The Internet came into its own when search became ubiquitous, easy and fast. The Tipping Point for digital marketing will happen when that same instance occurs on mobile devices.
The challenges we’re all facing are more-than-similar to the ones we had a handful of years ago when too much money flowed into the Web and little came out the other side: the technology was still nascent, the pipe was not big enough and, most importantly, the critical mass was not there (and could not find a real reason to join the party).
Mobile is now where the Internet was about seven years ago.
The good news is that we have critical mass of users on mobile devices and, from best guesstimates, they are eager to find what they’re looking for in a location-based mindset.
We’ll have to look at new ways to get them not only the best search result on a mobile device, but the right result for where they are – not just what they asked for.

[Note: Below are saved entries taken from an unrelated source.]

(** Errors that are not the environment's. *)
Definition excused (ctx : option string) (e : store_error) : Prop := ctx = None -> backend_error e.

Lemma spec_find ctx want (P : S -> Prop) (Q : bool -> S -> Prop) E (C : S -> Prop) :
  (forall s, P s -> exists b, find_event false want (kv_listAudit t s) = Ok b /\ Q b s) -> (forall e s, P s -> excused ctx e -> E e s) -> (forall s, P s -> C s) ->
  spec (findPendingKeystoneAudit ctx t want) P Q E C.
Proof.
  intros Hf HE HC. unfold findPendingKeystoneAudit.
  apply spec_bind with (R := fun entries s => P s /\ entries = kv_listAudit t s).
  - unfold wrap. apply spec_bind with (R := fun r s => P s /\ match r with Ok l => l = kv_listAudit t s | Err e => excused ctx e end).
    + apply spec_attempt. apply spec_ctx; [by intros r s -> Hs; split|]. apply spec_read; [done|by intros msg s Hs; split|done].
    + intros [l|e]; [by apply spec_ret|]. apply spec_fail. intros s [Hs He]. apply HE; [done|]. intros Hc. by apply He.
  - intros entries fs s n [Hs ->]. destruct (Hf s Hs) as (b & -> & HQ). exact HQ.
Qed.

Lemma spec_delete ctx p (P : S -> Prop) (E : store_error -> S -> Prop) (C Q : S -> Prop) msg :
  AE_EventID (PKT_Audit p) <> ""%string -> (forall s, P s -> marker s = Some (VPending p)) ->
  (forall s, P s -> Q (kv_del t collKeystoneTransition "" s)) ->
  (forall e s, P s -> excused ctx e -> E e s /\ E e (kv_del t collKeystoneTransition "" s)) -> (forall s, P s -> C s /\ C (kv_del t collKeystoneTransition "" s)) ->
  spec (wrap msg (DeletePendingKeystoneTransition ctx t (AE_EventID (PKT_Audit p)))) P (fun _ => Q) E C.
Proof.
  intros Hid Hm HQ HE HC. unfold wrap, DeletePendingKeystoneTransition.
  apply spec_bind with (R := fun r s => match r with Ok _ => Q s | Err e => forall msg, E (WrappedError msg e) s end); [|intros [[]|e]; [by apply spec_ret|by apply spec_fail; auto]].
  apply spec_attempt. apply spec_ctx; [intros r s -> Hs msg'; by apply HE|]. destruct (String.eqb_spec (AE_EventID (PKT_Audit p)) "") as [|_]; [done|]. unfold withLock.
  apply spec_bind with (R := fun o s => P s /\ o = Some p).
  - apply spec_readonly; [apply readonly_load_optional|..].
    + intros s o Hs. rewrite answer_load_optional. fold (marker s). rewrite (Hm s Hs). by intros [= <-].
    + intros s e Hs [Ha|He] msg'; [|apply HE; [done|exact (fun _ => He)]]. rewrite answer_load_optional in Ha. fold (marker s) in Ha. by rewrite (Hm s Hs) in Ha.
    + intros s Hs. by apply HC.
  - intros o. apply spec_pure. intros ->. rewrite String.eqb_refl. cbn [negb]. apply spec_write; [by auto|..].
    + intros m s Hs. split; intros msg'; (apply HE; [done|exact (fun _ => I)]).
    + by auto.
Qed.

Lemma spec_ensure ctx K' p n :
  proper K' p ->
  spec (ensurePendingKeystoneAuditLocked ctx t p) (fun s => (unlogged K' p s \/ logged K' p s) /\ short (n + 1) s)
    (fun _ s => settled (event (PKT_Audit p) :: K') (Some (PKT_Next p)) s /\ short n s)
    (fun e s => (keystone (event (PKT_Audit p) :: K') (Some (PKT_Next p)) s /\ short n s) /\ excused ctx e)
    (fun s => keystone (event (PKT_Audit p) :: K') (Some (PKT_Next p)) s /\ short n s).
Proof.
  intros Hp. pose proof (proper_id K' p Hp) as Hid. set (c := Some (PKT_Next p)). set (K := event (PKT_Audit p) :: K').
  assert (forall s m, (unlogged K' p s \/ logged K' p s) /\ short m s -> (n <= m)%nat -> keystone K c s /\ short n s) as Hks.
  { intros s m [Hs Hsh] Hnm. split; [|unfold short in *; lia]. by apply (ks_committed _ _ _ p K'). }
  assert (forall s, logged K' p s -> settled K c (kv_del t collKeystoneTransition "" s)) as Hsettle.
  { intros s (Hm & Hc & Hl). split; [apply marker_del|]. split; [by apply cred_del|]. by rewrite log_del. }
  unfold ensurePendingKeystoneAuditLocked.
  apply spec_bind with (R := fun b s => (if b : bool then logged K' p s else unlogged K' p s) /\ short (n + 1) s).
  { apply spec_find.
    - intros s [[Hu|Hl] Hsh]; [exists false|exists true]; (split; [|done]).
      + destruct Hu as (_ & _ & Hu). eapply find_absent; [done|exact Hu|apply Hp].
      + destruct Hl as (_ & _ & Hl). eapply find_present; [done|exact Hl|apply Hp].
    - intros e s Hs He. split; [|done]. apply (Hks s (n + 1)%nat); [done|lia].
    - intros s Hs. apply (Hks s (n + 1)%nat); [done|lia]. }
  intros b. apply spec_bind with (R := fun _ s => logged K' p s /\ short n s).
  - destruct b; [apply spec_ret; intros s [? Hsh]; split; [done|unfold short in *; lia]|]. unfold append_observed.
    apply spec_bind with (R := fun r s => (match r with Ok _ => logged K' p s | Err e => excused ctx e /\ (unlogged K' p s \/ logged K' p s) end) /\ short n s).
    { apply spec_attempt. assert (forall s, unlogged K' p s /\ short (n + 1) s -> logged K' p (kv_appendAudit t (PKT_Audit p) s).1 /\ short n (kv_appendAudit t (PKT_Audit p) s).1) as Happ.
      { intros s [(Hm & Hc & Hl) Hsh]. split; [|by apply short_append]. split; [by rewrite marker_append|]. split; [by apply cred_append|].
        rewrite log_append; [by rewrite Hl|unfold short in *; lia|done]. }
      assert (forall s, unlogged K' p s /\ short (n + 1) s -> short n s) as Hshort by (intros s [_ ?]; unfold short in *; lia).
      apply spec_ctx; [intros r s -> Hs; split; [split; [done|left; apply Hs]|by apply Hshort]|]. apply spec_update.
      - intros s Hs. by apply Happ.
      - intros msg s Hs. split; (split; [split; [done|]|]); [left; apply Hs|by apply Hshort|right; by apply Happ|by apply Happ].
      - intros s Hs. destruct (Happ s Hs) as [Hl Hsh]. split; (apply (Hks _ n); [|lia]); [split; [left; apply Hs|by apply Hshort]|split; [by right|done]]. }
    intros r. apply spec_bind with (R := fun a s => (match a with Ok true => logged K' p s | Ok false => unlogged K' p s /\ (exists e, r = Err e /\ excused ctx e)
                                                     | Err e => excused ctx e /\ (unlogged K' p s \/ logged K' p s) /\ (forall e', r = Err e' -> excused ctx e') end) /\ short n s).
    { apply spec_attempt. apply spec_find.
      - intros s [Hr Hsh]. assert (logged K' p s -> find_event false (PKT_Audit p) (kv_listAudit t s) = Ok true) as Hyes.
        { intros (_ & _ & Hl). eapply find_present; [done|exact Hl|apply Hp]. }
        destruct r as [a|e]; [exists true; by auto|]. destruct Hr as [He [Hu|Hl]]; [|exists true; by auto]. exists false. destruct Hu as (Hm & Hc & Hu).
        split; [eapply find_absent; [done|exact Hu|apply Hp]|]. split; [|done]. split; [done|]. by exists e.
      - intros e s [Hr Hsh] He. split; [|done]. split; [done|]. destruct r as [a|e']; [split; [by right|done]|]. destruct Hr as [He' Hr]. split; [done|]. by intros e'' [= <-].
      - intros s [Hr Hsh]. apply (Hks s n); [|lia]. split; [|done]. destruct r; [by right|apply Hr]. }
    intros [[]|le].
    + by apply spec_ret.
    + intros fs s m [[Hu (e & -> & He)] Hsh]. split; [|done]. by apply (Hks s n); [split; [left|]|lia].
    + intros fs s m [(Hle & Hs & He) Hsh]. assert (keystone K c s /\ short n s) as Hk by (by apply (Hks s n); [split|lia]). destruct r as [a|ae]; (split; [done|]); [done|].
      intros Hc. split; [exact (He ae eq_refl Hc)|exact (Hle Hc)].
  - intros _. apply (spec_delete ctx p); [done|by intros s [(? & _ & _) _]|..].
    + intros s [Hl Hsh]. split; [by apply Hsettle|by apply short_del].
    + intros e s [Hl Hsh] He. split; (split; [|done]).
      * by apply (Hks s n); [split; [right|]|lia].
      * split; [by apply ks_settled, Hsettle|by apply short_del].
    + intros s [Hl Hsh]. split; [by apply (Hks s n); [split; [right|]|lia]|]. split; [by apply ks_settled, Hsettle|by apply short_del].
Qed.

In a mobile environment it’s not about the best results – it’s about the only result. We don’t want choices in that situation. We want the right answer right now.
Mobile search was discussed in Eric McCabe’s article – Search Insider: The Emergence of Mobile Search And Its Impact on Advertising this past Wednesday. And what McCabe editorializes is spot on:
“For today’s consumers, mobile devices are more than cell phones or PDAs. Like clothes, hairstyles, and cars, they define the user’s identity. Listen to the range of ringtones people choose to alert them to the identity of a caller, and you will see the essential role these devices play in daily life. It’s natural that search, an application that helps me find ‘just what I was looking for,’ will be the next big thing to happen in the world of mobile devices.”
It’s a tall order and may seem like a dream of what’s to come. In truth, we’ll all reflect on this in less than a few years and, like when Google took off, we’ll wonder how we lived without it.
As a Marketer, I try to reframe the entire context of mobile by letting people know that it is no longer a phone. It is your personal remote control, and the ability to call someone and communicate by voice is one of many functionalities. And, it’s not even close the coolest one.